- [What you will do]:
From the entries below, reproduce exactly the line containing "sa_objects : list SearchObject", the line containing "Ok (match t", and every line in between, with nothing added.

- [Given information]:

Lemma server_returns_configure ip netmask ifname : returns (configure rtable ip netmask ifname).
Proof.
  pose proof (driver_table_total kern kname proc nft access mem) as Hd. unfold configure.
  apply returns_or_fail; [by apply returns_open|]. apply returns_or_fail; [by apply returns_set_addr|].
  apply returns_or_fail; [by apply returns_set_mtu|]. apply returns_or_fail; [by apply returns_set_up|].
  apply returns_bind; [by apply returns_clear_dns|intros _].
  apply returns_or_fail; [by apply returns_set_dns|]. apply returns_bind; [apply returns_gets|]. intros t.
  destruct (Tun.tun_get_net_cidr _ _ _) as [rc cidr]. apply returns_if; [apply returns_ret|].
  apply returns_bind; [by apply returns_rules_clear|intros _].
  apply returns_or_fail; [by apply returns_add_route|]. apply returns_or_fail; [by apply returns_fwd|].
  apply returns_or_fail; [by apply returns_srules|]. apply returns_or_fail; [by apply returns_start|].
  apply returns_ret.
Qed.

(** What holds at the end of a sequence that succeeds. *)
Lemma or_fail_ends m k w (R : Tun.world → Prop) :
  ends m w (λ r w', r = 0 → ends k w' (λ rc w2, rc = 0 → R w2)) →
  ends (or_fail m k) w (λ rc w2, rc = 0 → R w2).
Proof.
  intros H. apply ends_bind. eapply ends_mono; [exact H|]. cbv beta. intros r w' H'.
  destruct (Z.eqb_spec r 0) as [->|]; cbn [negb]; [by apply H'|]. unfold ends, mret, M_ret. lia.
Qed.
Lemma or_fail_leaves m k w (R : Tun.world → Prop) : leaves m →
  (∀ w', conf w' = conf w → ends k w' (λ rc w2, rc = 0 → R w2)) →
  ends (or_fail m k) w (λ rc w2, rc = 0 → R w2).
Proof.
  intros Hm Hk. apply or_fail_ends. eapply ends_mono; [by apply (pres_ends conf)|]. cbv beta. auto.
Qed.
Lemma then_leaves (m k : M Tun.world Z) w (Q : Z → Tun.world → Prop) : leaves m →
  (∀ w', conf w' = conf w → ends k w' Q) → ends (_ ← m; k) w Q.
Proof. intros Hm Hk. apply ends_bind. eapply ends_mono; [by apply (pres_ends conf)|]. cbv beta. auto. Qed.

(** The handle of a server that serves: 172.18.0.1/16, an MTU of 1380, the
    two name servers, every status bit set. *)
Definition server_tun (t : Tun.tun_iface_t) : Prop :=
  Tun.ip t = 16781996 ∧ Tun.mask t = 65535 ∧ Tun.net t = 4780 ∧ Tun.mtu t = 1380 ∧
  Tun.dns1 t = 16843009 ∧ Tun.dns2 t = 134744072 ∧ ready t.

Lemma configure_conf ifname w :
  ends (configure rtable tun_ip tun_netmask ifname) w (λ rc w', rc = 0 → server_tun (Tun.tun w')).
Proof.
  unfold configure. apply or_fail_leaves; [apply leaves_open|]. intros w1 _.
  apply or_fail_ends. eapply ends_mono; [apply set_addr_conf|]. cbv beta. intros r w2 H2 Hr.
  destruct (H2 Hr) as (a & m & Ea & Em & _ & E2). clear H2 Hr.
  assert (a = 16781996) as -> by (unfold tun_ip in Ea; vm_compute in Ea; congruence).
  assert (m = 65535) as -> by (unfold tun_netmask in Em; vm_compute in Em; congruence).
  apply or_fail_ends. eapply ends_mono; [apply set_mtu_conf|]. cbv beta. intros r3 w3 H3 Hr.
  destruct (H3 Hr) as (_ & E3). clear H3 Hr.
  apply or_fail_leaves; [apply leaves_set_up|]. intros w4 E4.
  apply then_leaves; [apply leaves_clear_dns|]. intros w5 E5.
  apply or_fail_ends. eapply ends_mono; [apply set_dns_conf|]. cbv beta. intros r6 w6 H6 Hr.
  destruct (H6 Hr) as (d1 & d2 & Ed1 & Ed2 & E6). clear H6 Hr.
  assert (d1 = 16843009) as -> by (vm_compute in Ed1; congruence).
  assert (d2 = 134744072) as -> by (vm_compute in Ed2; congruence).
  apply ends_bind. unfold gets, ends at 1. destruct (Tun.tun_get_net_cidr _ _ _) as [rc cidr].
  destruct (rc =? 0); cbn [negb]; [|by intros ?].
  apply then_leaves; [apply leaves_rules_clear|]. intros w7 E7.
  apply or_fail_leaves; [apply leaves_add_route|]. intros w8 E8.
  apply or_fail_leaves; [apply leaves_fwd|]. intros w9 E9.
  apply or_fail_leaves; [apply leaves_srules|]. intros w10 E10.
  apply or_fail_ends. unfold ends at 1. destruct (Tun.tun_start false w10) as [r10 w11| |] eqn:Es; [|done..].
  intros ->. apply start_ready in Es as [-> Hr]. intros _.
  assert (C : conf w10 = conf w6) by congruence. assert (C' : conf w5 = conf w3) by congruence.
  rewrite E6 in C. rewrite E3 in C'. unfold conf in C, C', E2. cbn zeta in C, C', E2. unfold server_tun.
  injection C as -> -> -> -> -> ->. injection C' as -> -> -> -> _ _. injection E2 as -> -> -> _ _ _. done.
Qed.
End configure.

(** ** The engine *)
Section engine.
Context (os : os_t).
Context (kern : Tun.sys → nat → Z) (kname : nat → string) (proc : Tun.sys → nat → Utils.proc_run).
Context (nft : Tun.sys → nat → TunDriver.nft_run) (access : string → bool) (mem : bool).
Abbreviation table := (TunDriver.driver_table kern kname proc nft access mem).
Context (env : ServerSetup.api_call → nat → Z) (new_handle : nat → nat) (inet_pton6 : string → bool).
Context (netenv : NetIface.history → NetIface.sysreq → NetIface.answer)
        (uninit : NetIface.history → list Z)
        (route_garbage : NetIface.netlink_route_info_t) (addr_garbage : NetIface.netlink_addr_info_t)
        (link_garbage : NetIface.netlink_link_info_t) (polls : nat).
Context (sys_answer : sys_call → Z).
Context (Hos : posix_ok os).
Implicit Types (e : engine) (r : resource).

Lemma add_log_nil e : add_log [] e = e.
Proof. destruct e. unfold add_log. cbn. by rewrite app_nil_r. Qed.
Lemma log_add_log l e : log (add_log l e) = log e ++ l.
Proof. done. Qed.

Definition when {A} (x : option A) r : list (ledger_event resource) :=
  match x with Some _ => [Release r] | None => [] end.
(* ===== verification/ServerProgram.v ===== *)
(** * The server as a program

    main and vpn_engine_start (ServerStart.v), then the connections of its
    clients (ServerSessions.v) on the registry the start left. *)
From stdpp Require Import prelude gmap strings.
From Stdlib Require Import ZArith Lia.
From S2P Require Import Prelude ObjPool ServerQuic Sessions ServerSessions ServerEngine ServerStart.
From S2P Require IpPool Tun ClientList Pool.

#[local] Existing Instance Pool.pool_objpool.

(** The server the callbacks find, once the engine serves. *)
Definition served (e : engine) : option (world Pool.pool_t) :=
  s ← registry e; Some (world_of s (ServerEngine.tun e) (bool_decide (is_Some (ServerEngine.MsQuic e)))).

Lemma serving_world new_handle e garbage :
  serving new_handle e →
  ∃ w, served e = Some w ∧ world_inv garbage w ∧ sessions garbage w = ∅ ∧
    ∀ a, IpPool.assignable (ClientList.ip_pool (reg (srv w))) a ↔
         2886860800 < a < 2886926335 ∧ a ≠ 2886860801.
Proof.
  intros Hs. destruct (ServerStart.sv_registry _ _ Hs garbage) as (s & E & Hwf & (Hp & Hl & _ & Ha) & _ & _ & Hh & Hc).
  destruct (ServerStart.sv_quic _ _ Hs) as [n Hq].
  exists (world_of s (ServerEngine.tun e) true). unfold served. rewrite E, Hq. split; [done|].
  split; [by apply world_of_inv; [apply (ClientList.reg_list _ _ Hwf)|..]|]. split; [reflexivity|exact Ha].
Qed.

(** The addresses of the clients: 172.18.0.2 to 172.18.255.254. *)
Definition client_address (a : Z) : Prop := 2886860800 < a < 2886926335 ∧ a ≠ 2886860801.

Section program.
Context (os : os_t).
Context (kern : Tun.sys → nat → Z) (kname : nat → string) (proc : Tun.sys → nat → Utils.proc_run).
Context (nft : Tun.sys → nat → TunDriver.nft_run) (access : string → bool) (mem : bool).
Context (env : ServerSetup.api_call → nat → Z) (new_handle : nat → nat) (inet_pton6 : string → bool).
Context (netenv : NetIface.history → NetIface.sysreq → NetIface.answer)
  (uninit : NetIface.history → list Z)
  (route_garbage : NetIface.netlink_route_info_t) (addr_garbage : NetIface.netlink_addr_info_t)
  (link_garbage : NetIface.netlink_link_info_t) (polls : nat).
Context (sys_answer : sys_call → Z).
Context (Hos : posix_ok os).
Context (garbage : nat → ClientList.client_t) (answers : api_call → nat → Z).
Abbreviation run_main := (ServerStart.run_main os kern kname proc nft access mem env new_handle
  inet_pton6 netenv uninit route_garbage addr_garbage link_garbage polls sys_answer).

End program.

(** A kernel that grants everything; a connection that arrives when there is
    no memory for its client. *)
Definition one_arrival : list event := [EvListener (λ _, None) (NEW_CONNECTION 11)].

(** The replies of the platform, and the clock and the [Date] functions of
    the runtime. [now h k] is the [k]-th reading of the clock a handler makes
    after the calls [h]; [plusMinutes t n] is the date [d] after
    [d.setMinutes(d.getMinutes() + n)] starting from [t]. *)
Record World : Type := mkWorld {
  describeGlobal : list event -> Connection -> result (list SObjectInfo);
  query : list event -> Connection -> string -> result (list value);
  search : list event -> Connection -> string -> result (list value);
  tooling_query : list event -> Connection -> string -> result (list value);
  tooling : list event -> Connection -> request -> result value;
  now : list event -> nat -> Z;
  plusMinutes : Z -> Z -> Z;
  toISOString : Z -> string;
  toLocaleString : Z -> string;
  parseToLocaleString : value -> string
}.

Definition M (A : Type) : Type := list event -> result A * list event.

Definition ret {A : Type} (a : A) : M A := fun h => (Ok a, h).
Definition throw {A : Type} (e : JS.error) : M A := fun h => (Throw e, h).
Definition bind {A B : Type} (m : M A) (k : A -> M B) : M B :=
  fun h => match m h with
           | (Ok a, h') => k a h'
           | (Throw e, h') => (Throw e, h')
           end.
Definition lift {A : Type} (r : result A) : M A := fun h => (r, h).
(** The calls issued so far, for a reading of the clock. *)
Definition history : M (list event) := fun h => (Ok h, h).

Declare Scope tooling_scope.
Delimit Scope tooling_scope with tooling.
Notation "x <- m ;; k" := (bind m (fun x => k))
  (at level 61, m at next level, right associativity) : tooling_scope.
Notation "m ;;; k" := (bind m (fun _ => k))
  (at level 61, right associativity) : tooling_scope.
Open Scope tooling_scope.

(** [for (const x of l) { body(x) }] *)
Fixpoint for_of {A : Type} (l : list A) (body : A -> M unit) : M unit :=
  match l with
  | [] => ret tt
  | x :: rest => body x ;;; for_of rest body
  end.

Definition lower (c : ascii) : ascii :=
  let n := nat_of_ascii c in
  if ((65 <=? n) && (n <=? 90))%nat then ascii_of_nat (n + 32) else c.

(** [s.toLowerCase()] *)
Fixpoint toLowerCase (s : string) : string :=
  match s with
  | EmptyString => EmptyString
  | String c rest => String (lower c) (toLowerCase rest)
  end.

(** [s.startsWith(t)] *)
Fixpoint startsWith (s t : string) : bool :=
  match t, s with
  | EmptyString, _ => true
  | String _ _, EmptyString => false
  | String b t', String a s' => Ascii.eqb a b && startsWith s' t'
  end.

(** [s.includes(t)] *)
Fixpoint includes (s t : string) : bool :=
  startsWith s t
  || match s with
     | EmptyString => false
     | String _ rest => includes rest t
     end.

(* ---------------------------------------------------------------- *)
(** *** [searchObjects] *)

(** [pattern.toLowerCase().split(' ').filter(t => t.length > 0)] *)
Definition searchTerms (searchPattern : string) : list string :=
  filter (fun t => (0 <? String.length t)%nat) (split " " (toLowerCase searchPattern)).

(** The filter on the objects: every term is in the name or in the label. *)
Definition matchesTerms (terms : list string) (obj : SObjectInfo) : bool :=
  let name := toLowerCase (so_name obj) in
  let label := toLowerCase (so_label obj) in
  forallb (fun term => includes name term || includes label term) terms.

Definition objectEntry (obj : SObjectInfo) : string :=
  so_name obj ++ (if so_custom obj then " (Custom)" else "") ++ "\n  Label: "
  ++ so_label obj.

(* ---------------------------------------------------------------- *)
(** *** [searchAll] *)

Record SearchObject : Type := mkSearchObject {
  sa_name : string;
  sa_fields : list string;
  sa_where : option string;
  sa_orderBy : option string;
  sa_limit : option Z
}.

Record SearchAllArgs : Type := mkSearchAllArgs {
  sa_searchTerm : string;
  sa_searchIn : option string;
  sa_objects : list SearchObject
}.

Definition returningEntry (obj : SearchObject) : string :=
  sa_name obj ++ "(" ++ join "," (sa_fields obj)
  ++ Monolith.clause "WHERE" (sa_where obj)
  ++ Monolith.clause "ORDER BY" (sa_orderBy obj)
  ++ Monolith.limitClause (sa_limit obj)
  ++ ")".

Definition sosl (args : SearchAllArgs) : string :=
  "FIND {" ++ sa_searchTerm args ++ "} IN " ++ strOr (sa_searchIn args) "ALL FIELDS"
  ++ " RETURNING " ++ join ", " (map returningEntry (sa_objects args)).

(** [r.attributes.type === name] *)
Definition hasType (name : string) (r : value) : result bool :=
  rbind (get r "attributes") (fun attributes =>
  rbind (get attributes "type") (fun t =>
  Ok (match t with VStr s => String.eqb s name | _ => false end))).

(** [`    ${field}: ${record[field] || 'null'}\\n`] *)
Definition searchLine (record : value) (field : string) : string :=
  "    " ++ field ++ ": " ++ toString (or_else (get_opt record field) (VStr "null"))
  ++ "\n".

(** The lines of the records of one object; [idx] is the index of the head. *)
Fixpoint searchRecordsText (fields : list string) (records : list value) (idx : nat)
  : string :=
  match records with
  | [] => ""
  | record :: rest =>
      "  Record " ++ dec (idx + 1) ++ ":\n"
      ++ String.concat "" (map (searchLine record) fields)
      ++ searchRecordsText fields rest (S idx)
  end.
Lemma walkingStride_pools (v : World) :
  let v' := walkingStride screenWidth screenHeight UpdateAnimation v in
  health (obj v') = health (obj v)
  /\ stamina (player v') = stamina (player v)
  /\ mana (player v') = mana (player v).
Proof.
  open_world v. destruct cur; run_update; repeat split.
Qed.

(** Pools in range stay in range over a tick, in every state. *)
Lemma tick_pools (w : World) : poolsInRange w -> poolsInRange (tick w).
Proof.
  intro Hp.
  assert (Hidle : STATE_IDLE <> STATE_RESPAWN) by discriminate.
  assert (Hdead : STATE_DEAD <> STATE_RESPAWN) by discriminate.
  destruct (usesWalkingUpdate (currentState (obj w))) eqn:Hwalk.
  { rewrite (Tick_walking _ _ _ _ _ Hwalk).
    rewrite PlayerUpdateWalking_eq. cbv zeta.
    destruct (Qleb (stamina (player w) - MOVE_STAMINA_COST) 0) eqn:Hm.
    - apply poolsInRange_transition; [exact Hidle|].
      destruct Hp as (Hmana & _ & Hh).
      split; [exact Hmana|]. split; [cbn; discriminate | exact Hh].
    - match goal with
      | |- context [walkingStride _ _ _ ?v] =>
          destruct (walkingStride_pools v) as (Hh1 & Hst1 & Hmn1);
          set (w1 := walkingStride screenWidth screenHeight
                       UpdateAnimation v) in *
      end.
      assert (Hp1 : poolsInRange w1).
      { destruct Hp as (Hmana & Hst & Hh). unfold poolsInRange.
        rewrite Hh1, Hst1, Hmn1. cbn.
        split; [exact Hmana|]. split; [|exact Hh].
        unfold MOVE_STAMINA_COST. lra. }
      destruct (Qleb (health (obj w)) 0);
        match goal with
        | |- context [if ?c then _ else _] => destruct c
        end;
        repeat match goal with
        | |- poolsInRange (ChangeState _ _ _ Internal _ _) =>
            apply poolsInRange_transition; [assumption|]
        end;
        exact Hp1. }
  destruct (currentState (obj w)) eqn:Hs; try discriminate Hwalk.
  - rewrite (Tick_idle _ _ _ _ _ Hs).
    destruct Hp as (Hmana & Hst & Hh).
    clear Hs Hwalk. open_world w. run_update.
    unfold poolsInRange, REGEN_RATE, MAX_MANA, MAX_STAMINA; cbn.
    split; [|split; [|exact Hh]]; fminf_cases.
  - rewrite (Tick_attacking _ _ _ _ _ Hs).
    rewrite PlayerUpdateAttacking_eq. cbv zeta.
    destruct Hp as (Hmana & Hst & Hh).
    destruct (Qleb (mana (player w) - ATTACK_MANA_COST) 0) eqn:Hm.
    + apply poolsInRange_transition; [exact Hidle|].
      split; [cbn; split; [apply Qle_refl | discriminate]|].
      split; [exact Hst | exact Hh].
    + apply Qleb_gt in Hm.
      split; [cbn; unfold ATTACK_MANA_COST in *; lra|].
      split; [exact Hst | exact Hh].
  - rewrite (Tick_shield _ _ _ _ _ Hs).
    rewrite PlayerUpdateShield_eq. cbv zeta.
    destruct Hp as (Hmana & Hst & Hh).
    match goal with
    | |- poolsInRange (emit ?o ?v) => change (poolsInRange v)
    end.
    assert (Hp1 : poolsInRange
                    (set_stamina (stamina (player w) - 0.05)
                       (advanceAnimation UpdateAnimation
                          (log "-> UPDATE -> Shield" w)))).
    { split; [exact Hmana|]. split; [cbn; lra | exact Hh]. }
    destruct (Qleb _ _); [|exact Hp1].
    apply poolsInRange_transition; assumption.
  - rewrite (Tick_dead _ _ _ _ _ Hs).
    rewrite PlayerUpdateDie_eq. cbv zeta.
    destruct (_ >=? _)%Z; [|exact Hp].
    destruct (_ >? _)%Z.
    + apply poolsInRange_respawn.
    + apply poolsInRange_transition; [exact Hidle | exact Hp].
  - rewrite (Tick_respawn _ _ _ _ _ Hs).
    rewrite PlayerUpdateRespawn_eq. cbv zeta.
    destruct (_ >=? _)%Z; [|exact Hp].
    apply poolsInRange_transition; [exact Hidle | exact Hp].
  - rewrite (Tick_collision _ _ _ _ _ Hs). exact Hp.
Qed.

Lemma dispatch_pools (w : World) (e : Event) :
  poolsInRange w -> poolsInRange (dispatch w e).
Proof.
  pose proof (Dispatch_body screenWidth screenHeight rand UpdateAnimation
                w e) as Hb.
  unfold body in Hb. injection Hb as _ _ _ _ _ Hh Hst Hmn _ _.
  apply poolsInRange_same; assumption.
Qed.

(** In every reachable world mana lies between 0 and 100, stamina is at
    most 100 and health is 100: nothing in the controller lowers health,
    and the only bound a game can break is the lower bound of stamina. *)
Theorem reachable_pools (w : World) :
  reachable screenWidth screenHeight rand UpdateAnimation w ->
  poolsInRange w.
Proof.
  induction 1 as [who heap | w e Hr IH He | w Hr IH].
  - unfold InitPlayer. cbv zeta.
    change (State_eqb (currentState (obj ?v)) STATE_IDLE) with true.
    cbv iota.
    change (PlayerEnterIdle rand ?v)
      with (runHook (PlayerEntry screenWidth screenHeight rand STATE_IDLE) v).
    match goal with
    | |- context [runHook _ ?v] =>
        destruct (entry_hook_frame screenWidth screenHeight rand
                    STATE_IDLE v ltac:(discriminate))
          as (_ & Hh & Hst & Hmn)
    end.
    unfold poolsInRange. rewrite Hh, Hst, Hmn. cbn.
    repeat split; try reflexivity; discriminate.
  - apply dispatch_pools. exact IH.
  - apply tick_pools. exact IH.
Qed.

(** One round of "shield event, then tick" from an idle player that
    cannot pay for it. *)
Lemma shield_round_unpaid (v : World) :
  currentState (obj v) = STATE_IDLE ->
  stamina (player v) <= 0.05 ->
  currentState (obj (dispatch v EVENT_SHIELD)) = STATE_SHIELD
  /\ currentState
       (obj (round screenWidth screenHeight rand UpdateAnimation
               EVENT_SHIELD v)) = STATE_IDLE
  /\ stamina
       (player (round screenWidth screenHeight rand UpdateAnimation
                  EVENT_SHIELD v)) <= stamina (player v)
  /\ stamina
       (player (round screenWidth screenHeight rand UpdateAnimation
                  EVENT_SHIELD v)) <= 0
  /\ (stamina (player v) <= 0 ->
      stamina
        (player (round screenWidth screenHeight rand UpdateAnimation
                   EVENT_SHIELD v)) < 0).
Proof.
  intros Hs Hst. unfold round.
  assert (Hup : currentState (obj (dispatch v EVENT_SHIELD)) = STATE_SHIELD
                /\ stamina (player (dispatch v EVENT_SHIELD))
                   = stamina (player v)).
  { clear - Hs. open_world v. subst. run. split; reflexivity. }
  destruct Hup as (Hsh & Hsame).
  split; [exact Hsh|]. split.
  - rewrite (Tick_shield _ _ _ _ _ Hsh).
    rewrite PlayerUpdateShield_eq. cbv zeta.
    assert (Hd : Qleb (stamina (player (dispatch v EVENT_SHIELD)) - 0.05) 0
                 = true).
    { apply Qleb_le. rewrite Hsame. lra. }
    rewrite Hd, obj_emit.
    apply ChangeState_Internal_control.
  - rewrite (shield_tick_stamina _ _ _ _ _ Hsh), Hsame.
    split; [lra|]. split; [lra|]. intro Hempty. lra.
Qed.

(** Such rounds leave the player idle and never add stamina. *)
Lemma shield_rounds_unpaid (n : nat) (w : World) :
  currentState (obj w) = STATE_IDLE ->
  stamina (player w) <= 0.05 ->
  currentState
    (obj (shieldRounds screenWidth screenHeight rand UpdateAnimation n w))
  = STATE_IDLE
  /\ stamina
       (player (shieldRounds screenWidth screenHeight rand UpdateAnimation
                  n w)) <= stamina (player w).
Proof.
  intros Hs Hst. unfold shieldRounds.
  induction n as [|n IH].
  - cbn [rounds]. split; [exact Hs | apply Qle_refl].
  - rewrite rounds_S. destruct IH as (Hs1 & Hst1).
    set (v := rounds screenWidth screenHeight rand UpdateAnimation
                EVENT_SHIELD n w) in *.
    destruct (shield_round_unpaid v Hs1) as (_ & Hi & Hle & _); [lra|].
    split; [exact Hi | lra].
Qed.

(** The shield can be raised on an empty pool, again and again.  From an
    idle player with at most 0.05 stamina, every round of "shield event,
    then tick" is let in (the player is in SHIELD after the event) and
    ends idle again, with stamina at or below 0 and not above what the
    round started with; from a pool at or below 0 every round ends
    strictly below 0.  Nothing brings stamina back up to 0 on the way. *)
Theorem shield_rounds_overdraw (n : nat) (w : World) :
  currentState (obj w) = STATE_IDLE ->
  stamina (player w) <= 0.05 ->
  let before :=
    shieldRounds screenWidth screenHeight rand UpdateAnimation n w in
  let after :=
    shieldRounds screenWidth screenHeight rand UpdateAnimation (S n) w in
  currentState (obj (dispatch before EVENT_SHIELD)) = STATE_SHIELD
  /\ currentState (obj after) = STATE_IDLE
  /\ stamina (player after) <= 0
  /\ stamina (player after) <= stamina (player before)
  /\ (stamina (player w) <= 0 -> stamina (player after) < 0).
Proof.
  intros Hs Hst before after.
  destruct (shield_rounds_unpaid n w Hs Hst) as (Hs1 & Hst1).
  fold before in Hs1, Hst1.
  assert (E : after = round screenWidth screenHeight rand UpdateAnimation
                        EVENT_SHIELD before).
  { subst after before. unfold shieldRounds. apply rounds_S. }
  rewrite E.
  destruct (shield_round_unpaid before Hs1) as (Hsh & Hi & Hle & Hz & Hneg);
    [lra|].
  split; [exact Hsh|]. split; [exact Hi|]. split; [exact Hz|].
  split; [exact Hle|].
  intro Hempty. apply Hneg. lra.
Qed.

End Pools.

(** ** Further properties: the shield, the renderer and the sequences *)

Lemma circles_app (a b : list Output) :
  circles (a ++ b) = (circles a + circles b)%nat.
Proof.
  unfold circles. rewrite filter_app, length_app. reflexivity.
Qed.

Lemma drawsNothing_refl (w : World) : drawsNothing w w.
Proof. exists []. rewrite app_nil_r. split; reflexivity. Qed.

Lemma drawsNothing_trans (a b c : World) :
  drawsNothing a b -> drawsNothing b c -> drawsNothing a c.
Proof.
  intros (o1 & Hc1 & He1) (o2 & Hc2 & He2).
  exists (o1 ++ o2). rewrite Hc2, Hc1, app_assoc, circles_app, He1, He2.
  split; reflexivity.
Qed.

(** Closes [drawsNothing] between two worlds that have been evaluated. *)
Ltac drawsNothing_by_run :=
  first [ exists []; rewrite app_nil_r; split; reflexivity
        | rewrite <- ?app_assoc; eexists; split; reflexivity ].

- [Exercise response]:
  sa_objects : list SearchObject
}.

Definition returningEntry (obj : SearchObject) : string :=
  sa_name obj ++ "(" ++ join "," (sa_fields obj)
  ++ Monolith.clause "WHERE" (sa_where obj)
  ++ Monolith.clause "ORDER BY" (sa_orderBy obj)
  ++ Monolith.limitClause (sa_limit obj)
  ++ ")".

Definition sosl (args : SearchAllArgs) : string :=
  "FIND {" ++ sa_searchTerm args ++ "} IN " ++ strOr (sa_searchIn args) "ALL FIELDS"
  ++ " RETURNING " ++ join ", " (map returningEntry (sa_objects args)).

(** [r.attributes.type === name] *)
Definition hasType (name : string) (r : value) : result bool :=
  rbind (get r "attributes") (fun attributes =>
  rbind (get attributes "type") (fun t =>
  Ok (match t with VStr s => String.eqb s name | _ => false end))).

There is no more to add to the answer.